Memory leak investigation process:
| Step | Tool | What to Look For | Action |
|---|---|---|---|
| 1. Detect | top, system monitor | Growing RES memory | Note which process |
| 2. Confirm | Multiple observations | Continuous growth | Verify it’s a leak |
| 3. Simplify | Code modification | Reduce to test case | Make profileable |
| 4. Profile | memory_profiler | Line-by-line usage | Find hotspots |
| 5. Analyze | Profiler output | Largest increments | Identify cause |
| 6. Fix | Code changes | Remove retention | Test improvement |
| 7. Verify | Re-profile | Stable memory | Confirm fix |
Patterns that cause excessive memory retention:
| Pattern | Problem | Fix |
|---|---|---|
| Storing full objects in indices | References keep objects alive | Store IDs/titles only |
| Never clearing collections | Lists/dicts grow indefinitely | Implement size limits |
| Caching without eviction | Cache grows forever | Use LRU cache |
| Keeping processed data | Don’t release after use | Delete when done |
| Circular references | Objects reference each other | Break references explicitly |
Memory profiling trade-offs:
| Consideration | Impact | Mitigation |
|---|---|---|
| Performance overhead | 10-100× slower | Profile simplified version |
| Multiprocess complexity | Very hard to profile | Use single-process version |
| Production profiling | Risk to live system | Profile in development/staging |
| Sample size | Too small misses issue | Balance size vs. profiling time |
Applications request memory for various reasons ranging from legitimate task requirements and performance caching to programming errors causing memory leaks, with the critical distinction being whether memory usage plateaus at a reasonable level for the work being done or continues growing unboundedly regardless of workload.
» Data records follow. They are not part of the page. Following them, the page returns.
(* ===== verification/StageMarkup.v ===== *)
(** * The elements of the stage page

    What the render methods of StageDetail.jsx return, the bar charts of the
    dialog of an operator, and what happens to the page when it cannot be drawn. *)

From stdpp Require Import relations.
From S2P Require Import Prelude JsString JsNumber Utils Markup JsMap Timers RefreshLoop StageDetail StageFacts.
Import StageDetail.OperatorSummary.

Module OperatorSummary.
Definition render (operator : OperatorStats) : result Html :=
  blocked ← formatOf formatDuration (parseDuration (blockedWall operator));
  Ok (el "div" []
      [el "div" [cls "highlight-row"]
         [el "div" [cls "header-row"] [txt (operatorType operator)];
          el "div" [] [txt (rateLine (rowInputRate operator) (byteInputRate operator))]];
       el "table" [cls "table"]
         [el "tbody" []
            [el "tr" []
               [el "td" [] [txt "Output"];
                el "td" [] [txt (amountLine (outputPositions operator) (outputDataSize operator))]];
             el "tr" [] [el "td" [] [txt "Drivers"]; el "td" [] [txt (show_Z (totalDrivers operator))]];
             el "tr" [] [el "td" [] [txt "Wall Time"]; el "td" [] [txt (formatDuration (getTotalWallTime operator))]];
             el "tr" [] [el "td" [] [txt "Blocked"]; el "td" [] [txt blocked]];
             el "tr" []
               [el "td" [] [txt "Input"];
                el "td" [] [txt (amountLine (inputPositions operator) (inputDataSize operator))]]]]]).
End OperatorSummary.

Module OperatorDetail.
Import StageDetail.OperatorDetail.

(** OperatorStatistic.render. *)
Definition statistic (s : string * string * (OperatorStats -> option num) * (num -> string)) : Html :=
  let '(name, id, _, _) := s in
  el "div" [cls "row operator-statistic"]
    [el "div" [cls "col-xs-2 italic-uppercase operator-statistic-title"] [txt name];
     el "div" [cls "col-xs-10"] [el "span" [cls "bar-chart"; "id" =: id] []]].

(** OperatorStatistic.componentDidMount: one bar for each of the operators. *)
Definition chart (operators : list OperatorStats)
    (s : string * string * (OperatorStats -> option num) * (num -> string)) : string * list (option num) :=
  let '(_, id, supplier, _) := s in (id, supplier <$> operators).

Definition charts (operator : OperatorStats) (tasks : list Task) : list (string * list (option num)) :=
  chart (getOperatorTasks tasks operator) <$> getInitialStatistics.

Definition renderFigures (operator : OperatorStats) (operatorTasks : list OperatorStats) (blocked : string) : Html :=
  el "div" [cls "row"]
    [el "div" [cls "col-xs-12"]
       [el "div" [cls "modal-header"]
          [el "button" ["type" =: "button"; cls "close"; "data-dismiss" =: "modal"; "aria-label" =: "Close"]
             [el "span" ["aria-hidden" =: "true"] [txt "×"]];
           el "h3" []
             [el "small" [] [txt "Pipeline "; txt (show_Z (pipelineId operator))];
              el "br" [] [];
              txt (operatorType operator)]];
        el "div" [cls "row"]
          [el "div" [cls "col-xs-6"]
             [el "table" [cls "table"]
                [el "tbody" []
                   [el "tr" []
                      [el "td" [] [txt "Input"];
                       el "td" [] [txt (amountLine (inputPositions operator) (inputDataSize operator))]];
                    el "tr" []
                      [el "td" [] [txt "Input Rate"];
                       el "td" [] [txt (rateLine (rowInputRate operator) (byteInputRate operator))]];
                    el "tr" []
                      [el "td" [] [txt "Output"];
                       el "td" [] [txt (amountLine (outputPositions operator) (outputDataSize operator))]];
                    el "tr" []
                      [el "td" [] [txt "Output Rate"];
                       el "td" [] [txt (rateLine (rowOutputRate operator) (byteOutputRate operator))]]]]];
           el "div" [cls "col-xs-6"]
             [el "table" [cls "table"]
                [el "tbody" []
                   [el "tr" []
                      [el "td" [] [txt "Wall Time"];
                       el "td" [] [txt (formatDuration (getTotalWallTime operator))]];
                    el "tr" [] [el "td" [] [txt "Blocked"]; el "td" [] [txt blocked]];
                    el "tr" [] [el "td" [] [txt "Drivers"]; el "td" [] [txt (show_Z (totalDrivers operator))]];
                    el "tr" [] [el "td" [] [txt "Tasks"]; el "td" [] [length_child operatorTasks]]]]]];
        el "div" [cls "row font-white"]
          [el "div" [cls "col-xs-2 italic-uppercase"] [el "strong" [] [txt "Statistic"]];
           el "div" [cls "col-xs-10 italic-uppercase"] [el "strong" [] [txt "Tasks"]]];
        concat (statistic <$> getInitialStatistics);
        el "p" [] [];
        el "p" [] []]].

Definition render (operator : OperatorStats) (tasks : list Task) : result Html :=
  blocked ← formatOf formatDuration (parseDuration (blockedWall operator));
  Ok (renderFigures operator (getOperatorTasks tasks operator) blocked).
End OperatorDetail.

Module StageOperatorGraph.
(** Nothing where the graph is drawn, which is outside of the component. *)
Definition render (stage : StageInfo) : Html :=
  let stageId := stageId stage in
  match plan_id stage, summaries stage with
  | None, _ => el "div" [cls "row error-message"] [el "div" [cls "col-xs-12"] [el "h4" [] [txt "Stage does not have a plan"]]]
  | Some _, (None | Some []) =>
      el "div" [cls "row error-message"]
        [el "div" [cls "col-xs-12"] [el "h4" [] [txt "Operator data not available for "; txt stageId]]]
  | Some _, Some _ => []
  end.
End StageOperatorGraph.

Module StageDetail.
Definition message (label : Html) : Html :=
  el "div" [cls "row error-message"] [el "div" [cls "col-xs-12"] [el "h4" [] [label]]].

Definition stageEntry (stageId : string) : Html :=
  el "li" ["key" =: stageId] [el "a" ["onClick" =>: "this.setState"] [txt stageId]].

(** The stage shown, below the header of its query; [ended] is isQueryEnded. *)
Definition renderStage (header : Html) (stage : StageInfo) (allStages : list string) (ended : bool) : Html :=
  let planId := default "" (plan_id stage) in
  let stageOperatorGraph :=
    if negb ended then
      el "div" [cls "row error-message"]
        [el "div" [cls "col-xs-12"]
           [el "h4" [] [txt "Operator graph will appear automatically when query completes."];
            el "div" [cls "loader"] [txt "Loading..."]]]
    else StageOperatorGraph.render stage in
  el "div" []
    [header;
     el "div" [cls "row"]
       [el "div" [cls "col-xs-12"]
          [el "div" [cls "row"]
             [el "div" [cls "col-xs-2"] [el "h3" [] [txt "Stage "; txt planId]];
              el "div" [cls "col-xs-8"] [];
              el "div" [cls "col-xs-2 stage-dropdown"]
                [el "div" [cls "input-group-btn"]
                   [el "button" ["type" =: "button"; cls "btn btn-default dropdown-toggle selectStage";
                                 "data-toggle" =: "dropdown"; "aria-haspopup" =: "true"; "aria-expanded" =: "false"]
                      [txt "Select Stage ";
                       el "span" [cls "caret"] []];
                    el "ul" [cls "dropdown-menu"] [concat (stageEntry <$> allStages)]]]]]];
     el "hr" [cls "h3-hr"] [];
     el "div" [cls "row"] [el "div" [cls "col-xs-12"] [stageOperatorGraph]]].

(** The page: the view, drawn. *)
Definition render (header : result Html) (s : StagePage) : result Html :=
  v ← view s;
  match v with
  | Message "Loading..." => Ok (message (el "div" [cls "loader"] [txt "Loading..."]))
  | Message text => Ok (message (txt text))
  | ShowStage stage allStages ended =>
      header ← header;
      _ ← member (plan_id stage) id;
      Ok (renderStage header stage allStages ended)
  end.
End StageDetail.

(** ** Drawing the page *)

(** The operators whose boxes are drawn, in the order they are. *)
Definition drawnOperators (calls : list StageDetail.StageOperatorGraph.GraphCall) : list OperatorStats :=
  omap (fun call => match call with
                    | StageDetail.StageOperatorGraph.setOperatorNode _ operator => Some operator
                    | _ => None
                    end) calls.

(** StageOperatorGraph.updateD3Graph, which runs after every update that shows
    the component: the calls on the graph, and the boxes of the operators. *)
Definition drawGraph (stage : StageInfo) : result (list Html) :=
  calls ← StageDetail.StageOperatorGraph.updateD3Graph (planRoot <$> plan stage) (summaries stage);
  mapM_result OperatorSummary.render (drawnOperators calls).

(** The page in a state: its elements, then the graph of a query that is over. *)
Definition drawn (header : StagePage -> result Html) (s : StagePage) : result (Html * list Html) :=
  html ← StageDetail.render (header s) s;
  v ← view s;
  match v with
  | ShowStage stage _ true => boxes ← drawGraph stage; Ok (html, boxes)
  | _ => Ok (html, [])
  end.

Definition stage_rendering (header : StagePage -> result Html) : Rendering StagePage :=
  fun s => match drawn header s with Ok _ => false | Throw _ => true end.

(** ** The elements in the browser *)

Lemma wf_summary operator h : OperatorSummary.render operator = Ok h -> wellFormed "div" h = true.
Proof.
  unfold OperatorSummary.render. destruct (formatOf _ _); [|done]. cbn [mbind result_bind]. intros [= <-]. markup.
Qed.

Lemma wf_statistic s : wellFormed "div" (OperatorDetail.statistic s) = true.
Proof. destruct s as [[[name id] supplier] renderer]. unfold OperatorDetail.statistic. markup. Qed.
#[export] Hint Resolve wf_statistic : markup.

(** The dialog of an operator is well formed and has one element for each of its
    charts, which are drawn into these, a bar for each of the tasks it counts. *)
Theorem operator_detail operator tasks h :
  OperatorDetail.render operator tasks = Ok h ->
  wellFormed "div" h = true /\ NoDup (ids h) /\ ids h = (OperatorDetail.charts operator tasks).*1 /\
  Forall (fun values => length values = length (StageDetail.OperatorDetail.getOperatorTasks tasks operator))
    (OperatorDetail.charts operator tasks).*2.
Proof.
  unfold OperatorDetail.render. destruct (formatOf _ _) as [blocked|]; [|done]. cbn [mbind result_bind]. intros [= <-].
  set (operatorTasks := StageDetail.OperatorDetail.getOperatorTasks tasks operator).
  assert (ids (OperatorDetail.renderFigures operator operatorTasks blocked) =
            ["totalWallTime"; "inputPositions"; "inputDataSize"; "outputPositions"; "outputDataSize"]) as -> by reflexivity.
  split; [unfold OperatorDetail.renderFigures, length_child; markup|]. split; [apply (bool_decide_unpack (NoDup _)); by vm_compute|]. split; [done|].
  repeat (apply Forall_cons_2; [by rw length_fmap|]). apply Forall_nil_2.
Qed.

Lemma wf_stageMessage label : wellFormed "h4" label = true -> wellFormed "div" (StageDetail.message label) = true.
Proof. intros Hl. unfold StageDetail.message. markup. Qed.

Lemma wf_stageEntry stageId : wellFormed "ul" (StageDetail.stageEntry stageId) = true.
Proof. unfold StageDetail.stageEntry. markup. Qed.
#[export] Hint Resolve wf_stageEntry : markup.

Lemma wf_operatorGraph stage : wellFormed "div" (StageOperatorGraph.render stage) = true.
Proof.
  unfold StageOperatorGraph.render. destruct (plan_id stage); [|markup].
  destruct (summaries stage) as [[|? ?]|]; [markup|done|markup].
Qed.
#[export] Hint Resolve wf_operatorGraph : markup.

Lemma wf_renderStage header stage allStages ended :
  wellFormed "div" header = true -> wellFormed "div" (StageDetail.renderStage header stage allStages ended) = true.
Proof. intros Hh. unfold StageDetail.renderStage. destruct ended; cbn [negb]; markup. Qed.

(** The page of a stage, with a header that is well formed, is well formed: a
    message, or the stage below the header with a menu of all stages. *)
Theorem stage_page header s h :
  StageDetail.render header s = Ok h -> (forall x, header = Ok x -> wellFormed "div" x = true) ->
  wellFormed "div" h = true /\
  ((exists text, view s = Ok (Message text) /\ String.concat "" (textContent <$> h) = text) \/
   (exists stage allStages ended x, view s = Ok (ShowStage stage allStages ended) /\ header = Ok x /\
      h = StageDetail.renderStage x stage allStages ended)).
Proof.
  intros Hr Hh. unfold StageDetail.render in Hr. destruct (view s) as [[text|stage allStages ended]|] eqn:Hv; [| |done]; cbn [mbind result_bind] in Hr.
  - assert (h = StageDetail.message (if streq text "Loading..." then el "div" [cls "loader"] [txt text] else txt text)) as ->.
    { unfold streq. destruct (String.eqb_spec text "Loading...") as [->|Hne]; [by injection Hr as <-|].
      repeat (case_match; try (by injection Hr as <-)). }
    split; [apply wf_stageMessage; destruct (streq _ _); markup|]. left. exists text. split; [done|].
    destruct (streq _ _); reflexivity.
  - destruct header as [x|]; [|done]. cbn [mbind result_bind] in Hr. destruct (plan_id stage) eqn:Hp; [|done].
    cbn [mbind result_bind member] in Hr. injection Hr as <-. split; [by apply wf_renderStage, Hh|]. right.
    by eexists _, _, _, _.
Qed.

(** ** A page that cannot be drawn *)

(** Without a plan of every stage the page cannot be drawn. *)
Lemma unplanned_breaks header s q output stage :
  query s = Some q -> outputStage q = Some output -> stage ∈ stages_of output -> plan stage = None ->
  stage_rendering header s = true.
Proof.
  intros Hq Ho Hin Hp. unfold stage_rendering, drawn, StageDetail.render, view. rw Hq Ho.
  destruct (getAllStageIds [] output) as [ids|] eqn:Hg; [|done]. exfalso.
  destruct (getAllStageIds_spec [] output ids Hg) as (ids' & _ & Hm).
  assert (plan_id stage ∈ map plan_id (stages_of output)) as Hs.
  { apply list_elem_of_In. apply in_map. by apply list_elem_of_In. }
  rw Hm in Hs. apply list_elem_of_fmap in Hs as (id & Hs & _). unfold plan_id in Hs. by rw Hp in Hs.
Qed.

Definition unplanned : QueryAnswer :=
  {| queryId := "q"; queryState := "RUNNING"; finalQueryInfo := false;
     outputStage := Some (mkStage "q.0" None None []) |}.

(** The first answer has a stage without a plan: the page is taken away, and
    neither shows nor asks for anything any more, although the query goes on. *)
Lemma refresh_goes_on_witness :
  let loop := stage_loop "?q.0" in
  let rendering := stage_rendering (fun _ => Ok []) in
  exists w' : Page StagePage string, settle 0 (Some unplanned) (mount initialPage) = Some w' /\
    unmounted w' = true /\ stopped (page w') = false /\ nf step w'.
Proof.
  intros loop rendering. set (w := mount initialPage : Page StagePage string).
  assert (Hw : reachable initialPage w) by by apply reach_mount.
  destruct (settle 0 (Some unplanned) w) as [w'|] eqn:Hs; [|done]. exists w'.
  destruct (refresh_goes_on initialPage w Hw) as (_ & _ & _ & H1).
  destruct (H1 eq_refl eq_refl 0%nat "0" unplanned w') as (Hu & Hpage & Hpolls & Hnf); [done|done|done|].
  split; [done|]. split; [done|]. split; [by rw Hpage|]. apply Hnf. rw Hpolls. intros [?|?]; done.
Defined.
The terminal scroll buffer example demonstrated extreme memory leak behavior where running od -cx /dev/urandom generated continuous output filling an unlimited buffer, causing memory consumption visible in top’s RES column growing from normal levels to critical exhaustion in minutes, illustrating that while most memory leaks occur much more slowly over days or weeks, the investigation pattern remains consistent: monitoring memory over time and comparing to historical baselines. Understanding top’s memory columns is essential, with RES showing actual physical RAM in use being the primary problem indicator, SHR displaying shared memory across processes typically system-managed, and VIRT listing total virtual memory including disk-backed resources where high values are usually acceptable, making RES the focused metric for leak detection. The word frequency script example revealed how a program working fine with small inputs exhausted memory on large datasets, using multiprocessing that multiplied the memory leak impact across workers, with one process showing continuous growth because the application unnecessarily stored full 4MB article objects in word frequency dictionaries instead of minimal title or ID references, demonstrating how legitimate data structure memory can be dwarfed by improper retention of intermediate processing objects. Using Python’s memory_profiler with the @profile decorator on a simplified single-process version processing just 50 articles instead of millions allowed line-by-line analysis showing 130MB consumption that would project to terabytes for full Wikipedia, with the profiler output revealing that while article and text variables legitimately consumed 4MB and 3MB during processing, the bug was storing entire article objects in word_freq dictionary values rather than just titles, changing from 4MB per reference to 50 bytes achieving 99.999% memory savings and transforming scaling from terabytes to megabytes for large datasets.